[Data]

Lemma config_change_ok_witness :
  match @apply_change toy_externals (ConfigChange.RotateSteward ConfigSamples.rotation)
          ConfigSamples.agent with
  | Done _ s' => snapshot_ok s'
  | _ => False
  end.
Proof.
  pose proof (@config_change_ok toy_externals (ConfigChange.RotateSteward ConfigSamples.rotation)
    ConfigSamples.agent config_default_ok) as Hok.
  assert (match @apply_change toy_externals (ConfigChange.RotateSteward ConfigSamples.rotation)
            ConfigSamples.agent with Done _ _ => true | _ => false end = true) as Hdone
    by (vm_compute; reflexivity).
  destruct (@apply_change toy_externals _ ConfigSamples.agent); [exact Hok|done|done].
Defined.

Lemma refused_search_stores_key_witness :
  apply_search_config " k" (Some 0%N) ConfigSamples.agent
    = Fail "search max_per_turn must be at least 1"
        (set_runtime_scalar SEARCH_API_KEY_KEY "k" ConfigSamples.agent).
Proof. exact (refused_search_stores_key " k" ConfigSamples.agent eq_refl). Defined.
(* ===== verification/HouseSamples.v ===== *)
(** * HouseSamples: a house on which the theorems about outcalls compute

    Concrete stand-ins for the management canister and the price of its calls,
    and a small state; nothing here models code. *)

From S2P Require Import Prelude Text SpawnProtocol Types Externals AgentTypes AgentDomain TopUpTypes TopUp AgentStore StrategyTypes StrategyStore StrategyPolicy TurnTypes TurnStore StrategySamples TurnSamples AgentConfig EvmRpc.

Module HouseSamples.
#[local] Instance toy_cost : CostApi := {
  cost_http_request _ _ := 1%N;
  cost_sign_with_ecdsa _ _ := Ok 1%N;
}.

(** A server that has never anything to say. *)
#[local] Instance toy_platform : OutcallPlatform := {
  http_request _ := mret (HttpResponse.mk 200 "{}");
  canister_liquid_cycle_balance _ := (10 ^ 15)%N;
}.

(** The house of an automaton at the time 7. *)
Definition house_of (change : RuntimeSnapshot.t -> RuntimeSnapshot.t) : House.t :=
  House.mk (TurnSamples.desk_of (update_snapshot change ConfigSamples.agent) ∅) ∅ ∅ ∅ ∅.
End HouseSamples.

[/Data]

» Task directions: Reproduce, exactly and only, the lines running from the one with "cost_http_request _ _ := 1%N;" to the end of the listing above.

» Result of the exercise:
  cost_http_request _ _ := 1%N;
  cost_sign_with_ecdsa _ _ := Ok 1%N;
}.

(** A server that has never anything to say. *)
#[local] Instance toy_platform : OutcallPlatform := {
  http_request _ := mret (HttpResponse.mk 200 "{}");
  canister_liquid_cycle_balance _ := (10 ^ 15)%N;
}.

(** The house of an automaton at the time 7. *)
Definition house_of (change : RuntimeSnapshot.t -> RuntimeSnapshot.t) : House.t :=
  House.mk (TurnSamples.desk_of (update_snapshot change ConfigSamples.agent) ∅) ∅ ∅ ∅ ∅.
End HouseSamples.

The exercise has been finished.